| WORK REQUEST |
Starting at the line that holds "exists s'. split;", transcribe every line to the end of the data exactly; include no other lines.

-- EXTRACTED DATA follows --

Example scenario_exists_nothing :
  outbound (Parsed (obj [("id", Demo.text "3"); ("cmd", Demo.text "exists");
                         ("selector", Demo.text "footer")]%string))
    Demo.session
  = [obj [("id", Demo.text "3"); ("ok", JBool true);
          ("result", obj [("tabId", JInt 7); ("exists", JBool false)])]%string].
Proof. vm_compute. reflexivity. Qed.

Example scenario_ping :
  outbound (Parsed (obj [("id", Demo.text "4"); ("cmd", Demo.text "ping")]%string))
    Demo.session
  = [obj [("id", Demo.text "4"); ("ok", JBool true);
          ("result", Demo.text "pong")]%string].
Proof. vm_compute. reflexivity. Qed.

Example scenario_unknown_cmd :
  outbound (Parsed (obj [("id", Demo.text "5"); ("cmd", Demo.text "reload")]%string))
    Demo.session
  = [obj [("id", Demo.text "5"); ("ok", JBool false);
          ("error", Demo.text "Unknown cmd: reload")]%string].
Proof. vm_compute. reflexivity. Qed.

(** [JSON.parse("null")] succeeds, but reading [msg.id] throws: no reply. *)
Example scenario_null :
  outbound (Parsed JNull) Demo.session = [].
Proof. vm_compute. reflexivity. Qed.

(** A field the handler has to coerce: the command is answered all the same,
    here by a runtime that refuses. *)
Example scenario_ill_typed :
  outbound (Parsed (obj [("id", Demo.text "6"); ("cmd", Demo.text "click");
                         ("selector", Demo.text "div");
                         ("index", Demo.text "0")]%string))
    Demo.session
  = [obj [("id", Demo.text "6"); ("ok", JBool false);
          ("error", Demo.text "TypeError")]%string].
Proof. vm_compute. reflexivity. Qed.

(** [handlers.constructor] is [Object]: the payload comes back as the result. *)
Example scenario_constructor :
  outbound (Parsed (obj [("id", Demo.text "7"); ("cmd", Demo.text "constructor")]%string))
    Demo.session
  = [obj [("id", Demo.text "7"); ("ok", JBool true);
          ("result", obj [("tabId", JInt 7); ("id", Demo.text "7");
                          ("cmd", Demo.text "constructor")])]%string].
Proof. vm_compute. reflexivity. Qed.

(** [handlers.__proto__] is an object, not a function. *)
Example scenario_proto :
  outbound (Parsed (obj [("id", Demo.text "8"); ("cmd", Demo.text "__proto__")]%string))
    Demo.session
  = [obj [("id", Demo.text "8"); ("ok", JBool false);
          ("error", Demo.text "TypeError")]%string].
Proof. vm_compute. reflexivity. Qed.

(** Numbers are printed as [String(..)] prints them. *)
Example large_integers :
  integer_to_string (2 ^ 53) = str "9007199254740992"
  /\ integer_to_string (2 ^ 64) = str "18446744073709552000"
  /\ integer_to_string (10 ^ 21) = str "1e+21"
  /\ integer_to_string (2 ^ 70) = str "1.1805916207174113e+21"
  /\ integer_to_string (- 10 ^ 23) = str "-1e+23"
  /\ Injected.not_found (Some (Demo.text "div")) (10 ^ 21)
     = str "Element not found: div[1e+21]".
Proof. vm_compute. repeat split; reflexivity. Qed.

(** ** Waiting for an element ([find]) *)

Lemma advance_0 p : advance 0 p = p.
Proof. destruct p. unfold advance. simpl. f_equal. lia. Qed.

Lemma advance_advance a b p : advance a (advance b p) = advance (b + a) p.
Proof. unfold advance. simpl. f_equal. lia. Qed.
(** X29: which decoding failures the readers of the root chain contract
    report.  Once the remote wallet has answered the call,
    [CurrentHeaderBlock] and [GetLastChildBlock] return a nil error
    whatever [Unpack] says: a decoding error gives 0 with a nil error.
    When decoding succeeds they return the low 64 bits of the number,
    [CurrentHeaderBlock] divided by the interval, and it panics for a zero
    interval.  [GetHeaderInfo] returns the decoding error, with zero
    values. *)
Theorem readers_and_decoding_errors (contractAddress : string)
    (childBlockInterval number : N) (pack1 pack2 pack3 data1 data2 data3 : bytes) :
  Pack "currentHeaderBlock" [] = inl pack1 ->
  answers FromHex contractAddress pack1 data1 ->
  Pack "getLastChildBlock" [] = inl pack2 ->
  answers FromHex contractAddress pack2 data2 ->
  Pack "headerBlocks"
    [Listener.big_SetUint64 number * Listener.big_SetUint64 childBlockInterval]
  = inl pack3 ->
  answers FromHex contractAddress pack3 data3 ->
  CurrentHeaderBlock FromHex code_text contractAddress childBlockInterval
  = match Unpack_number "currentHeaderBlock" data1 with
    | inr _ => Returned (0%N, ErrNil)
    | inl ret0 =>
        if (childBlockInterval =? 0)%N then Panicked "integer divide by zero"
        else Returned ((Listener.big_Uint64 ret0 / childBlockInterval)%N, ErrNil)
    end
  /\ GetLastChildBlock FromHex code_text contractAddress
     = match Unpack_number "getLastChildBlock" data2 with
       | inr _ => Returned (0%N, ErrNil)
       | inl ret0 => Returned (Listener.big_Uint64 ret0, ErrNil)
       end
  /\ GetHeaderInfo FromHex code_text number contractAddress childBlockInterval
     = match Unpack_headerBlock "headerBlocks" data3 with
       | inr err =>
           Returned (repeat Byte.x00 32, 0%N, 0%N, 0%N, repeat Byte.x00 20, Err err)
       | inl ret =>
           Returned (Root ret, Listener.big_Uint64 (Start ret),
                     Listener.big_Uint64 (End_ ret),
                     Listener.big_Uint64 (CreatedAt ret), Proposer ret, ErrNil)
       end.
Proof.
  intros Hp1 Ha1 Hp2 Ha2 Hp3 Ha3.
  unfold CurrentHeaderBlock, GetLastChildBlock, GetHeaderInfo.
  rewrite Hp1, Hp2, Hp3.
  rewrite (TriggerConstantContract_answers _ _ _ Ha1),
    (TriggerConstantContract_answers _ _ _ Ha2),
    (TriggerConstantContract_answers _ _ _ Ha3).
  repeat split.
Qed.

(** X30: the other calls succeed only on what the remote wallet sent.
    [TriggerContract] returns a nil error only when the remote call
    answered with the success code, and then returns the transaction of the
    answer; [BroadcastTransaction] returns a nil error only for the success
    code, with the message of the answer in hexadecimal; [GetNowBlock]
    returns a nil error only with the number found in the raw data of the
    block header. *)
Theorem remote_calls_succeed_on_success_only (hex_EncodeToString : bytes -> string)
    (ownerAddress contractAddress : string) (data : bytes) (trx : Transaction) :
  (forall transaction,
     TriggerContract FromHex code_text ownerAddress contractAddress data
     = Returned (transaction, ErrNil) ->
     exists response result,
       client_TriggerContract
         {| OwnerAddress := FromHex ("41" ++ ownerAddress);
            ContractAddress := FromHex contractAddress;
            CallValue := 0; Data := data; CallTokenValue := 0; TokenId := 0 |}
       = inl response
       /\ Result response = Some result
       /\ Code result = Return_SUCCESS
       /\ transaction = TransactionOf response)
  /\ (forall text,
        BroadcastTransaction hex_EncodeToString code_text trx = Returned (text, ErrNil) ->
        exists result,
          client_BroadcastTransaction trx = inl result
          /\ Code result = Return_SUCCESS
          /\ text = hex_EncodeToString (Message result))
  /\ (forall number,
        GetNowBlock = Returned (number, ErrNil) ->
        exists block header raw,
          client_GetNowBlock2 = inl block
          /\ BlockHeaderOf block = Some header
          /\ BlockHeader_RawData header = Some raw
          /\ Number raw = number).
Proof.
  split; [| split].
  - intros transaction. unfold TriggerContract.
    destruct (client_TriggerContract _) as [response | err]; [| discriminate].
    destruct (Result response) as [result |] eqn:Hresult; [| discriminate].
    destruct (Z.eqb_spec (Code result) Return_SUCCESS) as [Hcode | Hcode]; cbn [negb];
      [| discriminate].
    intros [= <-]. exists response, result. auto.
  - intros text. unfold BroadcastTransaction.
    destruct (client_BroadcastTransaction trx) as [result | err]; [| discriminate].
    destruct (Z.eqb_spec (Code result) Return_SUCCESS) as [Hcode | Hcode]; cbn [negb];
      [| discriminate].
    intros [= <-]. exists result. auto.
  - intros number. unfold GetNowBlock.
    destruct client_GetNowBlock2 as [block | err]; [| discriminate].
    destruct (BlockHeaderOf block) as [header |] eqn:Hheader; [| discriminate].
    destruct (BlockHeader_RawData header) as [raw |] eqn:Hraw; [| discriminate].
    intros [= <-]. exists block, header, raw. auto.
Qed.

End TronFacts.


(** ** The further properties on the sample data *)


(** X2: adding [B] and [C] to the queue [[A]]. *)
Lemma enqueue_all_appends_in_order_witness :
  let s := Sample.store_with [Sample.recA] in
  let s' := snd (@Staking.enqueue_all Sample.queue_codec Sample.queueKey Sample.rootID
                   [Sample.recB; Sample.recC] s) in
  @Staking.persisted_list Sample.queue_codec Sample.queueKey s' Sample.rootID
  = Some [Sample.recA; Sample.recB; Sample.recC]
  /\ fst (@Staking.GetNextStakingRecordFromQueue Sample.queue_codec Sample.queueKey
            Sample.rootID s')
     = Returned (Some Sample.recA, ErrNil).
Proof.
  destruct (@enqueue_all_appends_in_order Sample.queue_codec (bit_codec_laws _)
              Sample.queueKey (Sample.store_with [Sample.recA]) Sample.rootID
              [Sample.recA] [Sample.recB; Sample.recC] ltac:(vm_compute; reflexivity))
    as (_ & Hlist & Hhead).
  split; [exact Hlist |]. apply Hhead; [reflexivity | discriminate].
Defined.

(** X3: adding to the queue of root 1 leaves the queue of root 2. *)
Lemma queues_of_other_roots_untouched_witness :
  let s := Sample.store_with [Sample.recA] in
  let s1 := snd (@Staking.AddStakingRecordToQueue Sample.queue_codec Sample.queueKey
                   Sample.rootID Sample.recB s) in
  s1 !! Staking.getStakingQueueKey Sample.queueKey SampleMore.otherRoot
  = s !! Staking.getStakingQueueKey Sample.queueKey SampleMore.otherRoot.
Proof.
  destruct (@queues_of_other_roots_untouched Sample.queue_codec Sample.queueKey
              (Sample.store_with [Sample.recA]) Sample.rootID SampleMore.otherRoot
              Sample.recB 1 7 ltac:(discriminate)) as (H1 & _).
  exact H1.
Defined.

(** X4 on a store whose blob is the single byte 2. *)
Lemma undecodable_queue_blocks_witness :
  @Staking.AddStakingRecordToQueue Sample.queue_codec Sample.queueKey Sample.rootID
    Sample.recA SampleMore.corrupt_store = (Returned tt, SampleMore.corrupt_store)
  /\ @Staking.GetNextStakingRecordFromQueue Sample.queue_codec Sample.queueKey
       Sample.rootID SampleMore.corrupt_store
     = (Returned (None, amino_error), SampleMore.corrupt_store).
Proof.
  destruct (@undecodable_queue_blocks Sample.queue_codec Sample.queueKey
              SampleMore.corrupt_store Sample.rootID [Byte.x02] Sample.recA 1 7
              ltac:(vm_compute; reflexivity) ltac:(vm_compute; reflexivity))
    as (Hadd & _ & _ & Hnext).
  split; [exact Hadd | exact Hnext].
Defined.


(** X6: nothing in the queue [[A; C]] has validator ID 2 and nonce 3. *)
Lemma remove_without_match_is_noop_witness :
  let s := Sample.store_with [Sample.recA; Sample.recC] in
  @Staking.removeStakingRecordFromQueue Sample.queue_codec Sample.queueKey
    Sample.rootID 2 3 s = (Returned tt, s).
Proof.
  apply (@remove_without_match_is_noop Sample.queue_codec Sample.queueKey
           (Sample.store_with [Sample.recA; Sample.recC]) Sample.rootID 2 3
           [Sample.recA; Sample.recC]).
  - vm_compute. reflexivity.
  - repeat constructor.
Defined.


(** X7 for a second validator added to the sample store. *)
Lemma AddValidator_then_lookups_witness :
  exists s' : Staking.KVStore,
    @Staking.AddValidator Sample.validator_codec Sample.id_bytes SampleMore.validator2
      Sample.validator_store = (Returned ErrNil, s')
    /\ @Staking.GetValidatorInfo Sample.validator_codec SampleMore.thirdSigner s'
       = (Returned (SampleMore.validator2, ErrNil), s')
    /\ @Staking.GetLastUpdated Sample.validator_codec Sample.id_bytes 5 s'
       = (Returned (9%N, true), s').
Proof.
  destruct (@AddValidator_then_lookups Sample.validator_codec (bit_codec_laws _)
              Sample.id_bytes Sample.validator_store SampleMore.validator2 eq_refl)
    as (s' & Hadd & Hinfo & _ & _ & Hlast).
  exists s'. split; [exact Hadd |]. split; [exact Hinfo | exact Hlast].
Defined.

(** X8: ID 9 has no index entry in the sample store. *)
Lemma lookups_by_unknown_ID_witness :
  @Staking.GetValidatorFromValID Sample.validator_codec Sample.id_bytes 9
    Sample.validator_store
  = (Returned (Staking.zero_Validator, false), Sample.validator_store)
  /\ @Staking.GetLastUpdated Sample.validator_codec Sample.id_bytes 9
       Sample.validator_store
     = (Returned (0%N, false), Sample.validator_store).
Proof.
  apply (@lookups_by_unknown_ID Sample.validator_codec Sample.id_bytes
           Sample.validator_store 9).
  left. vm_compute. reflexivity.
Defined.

-- EXTRACTED DATA concluded --

| OUTPUT FOR THIS TASK |
  exists s'. split; [exact Hadd |]. split; [exact Hinfo | exact Hlast].
Defined.

(** X8: ID 9 has no index entry in the sample store. *)
Lemma lookups_by_unknown_ID_witness :
  @Staking.GetValidatorFromValID Sample.validator_codec Sample.id_bytes 9
    Sample.validator_store
  = (Returned (Staking.zero_Validator, false), Sample.validator_store)
  /\ @Staking.GetLastUpdated Sample.validator_codec Sample.id_bytes 9
       Sample.validator_store
     = (Returned (0%N, false), Sample.validator_store).
Proof.
  apply (@lookups_by_unknown_ID Sample.validator_codec Sample.id_bytes
           Sample.validator_store 9).
  left. vm_compute. reflexivity.
Defined.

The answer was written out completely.